→ **DATA PROVIDED**
Section Jobs.
Context `{L : JsonLib} {HL : JsonLaws L} {E : ManagerEnv} {config : ManagerConfig}.
Lemma unasked_guard b c msg : Always unasked (io_guard b c msg : MIO unit).
Proof. apply always_lift; apply _. Qed.
Lemma unasked_job i : Always unasked (job i).
Proof. unfold job, io_guard. unasked_steps. Qed.
Lemma unasked_persist v : Always unasked (persist v).
Proof. unfold persist. unasked_steps. Qed.
Lemma unasked_persist_kept v : Always unasked (persist_kept v).
Proof. unfold persist_kept. unasked_steps. Qed.
Lemma unasked_budget v : Always unasked (budget_violation v).
Proof. unfold budget_violation. unasked_steps. Qed.
Hint Resolve unasked_guard unasked_job unasked_persist unasked_persist_kept unasked_budget : unasked.
Lemma unasked_fence v : Always unasked (fence_stale_submission v).
Proof. unfold fence_stale_submission. unasked_steps. Qed.
Hint Resolve unasked_fence : unasked.
Lemma unasked_fences : Always unasked fence_stale_submissions.
Proof. unfold fence_stale_submissions. unasked_steps. Qed.
Lemma unasked_retires : Always unasked retire_superseded_jobs.
Proof. unfold retire_superseded_jobs, retire_superseded_job. unasked_steps. Qed.
Lemma unasked_finalize i : Always unasked (finalize_pending_cancellation i).
Proof. unfold finalize_pending_cancellation, forget_signal. unasked_steps. Qed.
Lemma unasked_record_handle i s : Always unasked (record_handle i s).
Proof. unfold record_handle, forget_signal. unasked_steps. Qed.
Lemma unasked_record_cancelled i b : Always unasked (record_cancelled i b).
Proof. unfold record_cancelled. unasked_steps. Qed.
Lemma unasked_retrieve v s : Always unasked (retrieve_result v s).
Proof. unfold retrieve_result. unasked_steps. Qed.
Lemma unasked_forget_job v : Always unasked (forget_job v).
Proof. unfold forget_job. unasked_steps. Qed.
Lemma unasked_apply_status v s r : Always unasked (apply_status v s r).
Proof. unfold apply_status. unasked_steps. Qed.
Lemma unasked_transport_failed v msg : Always unasked (transport_failed v msg).
Proof. unfold transport_failed. unasked_steps. Qed.
Lemma unasked_fail_job kind st msg v : Always unasked (fail_job kind st msg v).
Proof. unfold fail_job. unasked_steps. Qed.
Hint Resolve unasked_fences unasked_retires unasked_fail_job : unasked.
Lemma unasked_owned q worker i : Always unasked (owned_job q worker i).
Proof. unfold owned_job. unasked_steps. Qed.
Lemma unasked_capacity worker : Always unasked (check_capacity worker).
Proof. unfold check_capacity. unasked_steps. Qed.
Lemma unasked_parent q : Always unasked (check_parent_job q).
Proof. unfold check_parent_job, io_throw. unasked_steps. Qed.
Hint Resolve unasked_owned unasked_capacity unasked_parent : unasked.
Lemma unasked_create q i worker cp : Always unasked cp -> Always unasked (create_job q i worker cp).
Proof. intros Hcp. unfold create_job. unasked_steps. Qed.
Lemma unasked_create_submission q i worker : Always unasked (create_submission q i worker).
Proof.
  unfold create_submission. unasked_step; [unasked_steps|]. unasked_step; [unasked_steps|].
  unasked_step; [apply unasked_create; unasked_steps|unasked_steps].
Qed.
Lemma unasked_existing_async q worker i : Always unasked (existing_async q worker i).
Proof. unfold existing_async, dispatching. unasked_steps. Qed.
Lemma unasked_reserve i : Always unasked (reserve_dispatch i).
Proof. intros w j. unfold reserve_dispatch. by case_bool_decide. Qed.
Hint Resolve unasked_existing_async unasked_reserve : unasked.
Lemma unasked_prepare q worker i : Always unasked (prepare_async q worker i).
Proof.
  unfold prepare_async, new_async. unasked_steps. apply unasked_create. unasked_steps.
Qed.
Lemma unasked_not_scheduled i : Always unasked (not_scheduled i).
Proof. unfold not_scheduled, forget_signal. unasked_steps. Qed.
Lemma unasked_request_cancel i st reason : Always unasked (request_cancel i st reason).
Proof. unfold request_cancel. unasked_steps. Qed.
Lemma unasked_event e i source : Always unasked (event_block e i source).
Proof. unfold event_block, progress_event, state_event. unasked_steps. Qed.
Lemma unasked_outbound q i : Always unasked (outbound q i).
Proof. unfold outbound. unasked_steps. Qed.
Lemma unasked_jobs_where p : Always unasked (jobs_where p).
Proof. unfold jobs_where. unasked_steps. Qed.
End Jobs.
#[export] Hint Resolve unasked_guard unasked_job unasked_persist unasked_persist_kept unasked_budget unasked_fence
  unasked_finalize unasked_record_handle unasked_record_cancelled unasked_retrieve unasked_forget_job
  unasked_apply_status unasked_transport_failed unasked_fail_job unasked_owned unasked_create_submission
  unasked_prepare unasked_not_scheduled unasked_request_cancel unasked_event unasked_outbound unasked_jobs_where : unasked.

→ **HOW TO COMPLETE THIS TASK**
Repeat the whole of the data above exactly as it appears.

→ **ANSWER TO THIS TASK**
Section Jobs.
Context `{L : JsonLib} {HL : JsonLaws L} {E : ManagerEnv} {config : ManagerConfig}.
Lemma unasked_guard b c msg : Always unasked (io_guard b c msg : MIO unit).
Proof. apply always_lift; apply _. Qed.
Lemma unasked_job i : Always unasked (job i).
Proof. unfold job, io_guard. unasked_steps. Qed.
Lemma unasked_persist v : Always unasked (persist v).
Proof. unfold persist. unasked_steps. Qed.
Lemma unasked_persist_kept v : Always unasked (persist_kept v).
Proof. unfold persist_kept. unasked_steps. Qed.
Lemma unasked_budget v : Always unasked (budget_violation v).
Proof. unfold budget_violation. unasked_steps. Qed.
Hint Resolve unasked_guard unasked_job unasked_persist unasked_persist_kept unasked_budget : unasked.
Lemma unasked_fence v : Always unasked (fence_stale_submission v).
Proof. unfold fence_stale_submission. unasked_steps. Qed.
Hint Resolve unasked_fence : unasked.
Lemma unasked_fences : Always unasked fence_stale_submissions.
Proof. unfold fence_stale_submissions. unasked_steps. Qed.
Lemma unasked_retires : Always unasked retire_superseded_jobs.
Proof. unfold retire_superseded_jobs, retire_superseded_job. unasked_steps. Qed.
Lemma unasked_finalize i : Always unasked (finalize_pending_cancellation i).
Proof. unfold finalize_pending_cancellation, forget_signal. unasked_steps. Qed.
Lemma unasked_record_handle i s : Always unasked (record_handle i s).
Proof. unfold record_handle, forget_signal. unasked_steps. Qed.
Lemma unasked_record_cancelled i b : Always unasked (record_cancelled i b).
Proof. unfold record_cancelled. unasked_steps. Qed.
Lemma unasked_retrieve v s : Always unasked (retrieve_result v s).
Proof. unfold retrieve_result. unasked_steps. Qed.
Lemma unasked_forget_job v : Always unasked (forget_job v).
Proof. unfold forget_job. unasked_steps. Qed.
Lemma unasked_apply_status v s r : Always unasked (apply_status v s r).
Proof. unfold apply_status. unasked_steps. Qed.
Lemma unasked_transport_failed v msg : Always unasked (transport_failed v msg).
Proof. unfold transport_failed. unasked_steps. Qed.
Lemma unasked_fail_job kind st msg v : Always unasked (fail_job kind st msg v).
Proof. unfold fail_job. unasked_steps. Qed.
Hint Resolve unasked_fences unasked_retires unasked_fail_job : unasked.
Lemma unasked_owned q worker i : Always unasked (owned_job q worker i).
Proof. unfold owned_job. unasked_steps. Qed.
Lemma unasked_capacity worker : Always unasked (check_capacity worker).
Proof. unfold check_capacity. unasked_steps. Qed.
Lemma unasked_parent q : Always unasked (check_parent_job q).
Proof. unfold check_parent_job, io_throw. unasked_steps. Qed.
Hint Resolve unasked_owned unasked_capacity unasked_parent : unasked.
Lemma unasked_create q i worker cp : Always unasked cp -> Always unasked (create_job q i worker cp).
Proof. intros Hcp. unfold create_job. unasked_steps. Qed.
Lemma unasked_create_submission q i worker : Always unasked (create_submission q i worker).
Proof.
  unfold create_submission. unasked_step; [unasked_steps|]. unasked_step; [unasked_steps|].
  unasked_step; [apply unasked_create; unasked_steps|unasked_steps].
Qed.
Lemma unasked_existing_async q worker i : Always unasked (existing_async q worker i).
Proof. unfold existing_async, dispatching. unasked_steps. Qed.
Lemma unasked_reserve i : Always unasked (reserve_dispatch i).
Proof. intros w j. unfold reserve_dispatch. by case_bool_decide. Qed.
Hint Resolve unasked_existing_async unasked_reserve : unasked.
Lemma unasked_prepare q worker i : Always unasked (prepare_async q worker i).
Proof.
  unfold prepare_async, new_async. unasked_steps. apply unasked_create. unasked_steps.
Qed.
Lemma unasked_not_scheduled i : Always unasked (not_scheduled i).
Proof. unfold not_scheduled, forget_signal. unasked_steps. Qed.
Lemma unasked_request_cancel i st reason : Always unasked (request_cancel i st reason).
Proof. unfold request_cancel. unasked_steps. Qed.
Lemma unasked_event e i source : Always unasked (event_block e i source).
Proof. unfold event_block, progress_event, state_event. unasked_steps. Qed.
Lemma unasked_outbound q i : Always unasked (outbound q i).
Proof. unfold outbound. unasked_steps. Qed.
Lemma unasked_jobs_where p : Always unasked (jobs_where p).
Proof. unfold jobs_where. unasked_steps. Qed.
End Jobs.
#[export] Hint Resolve unasked_guard unasked_job unasked_persist unasked_persist_kept unasked_budget unasked_fence
  unasked_finalize unasked_record_handle unasked_record_cancelled unasked_retrieve unasked_forget_job
  unasked_apply_status unasked_transport_failed unasked_fail_job unasked_owned unasked_create_submission
  unasked_prepare unasked_not_scheduled unasked_request_cancel unasked_event unasked_outbound unasked_jobs_where : unasked.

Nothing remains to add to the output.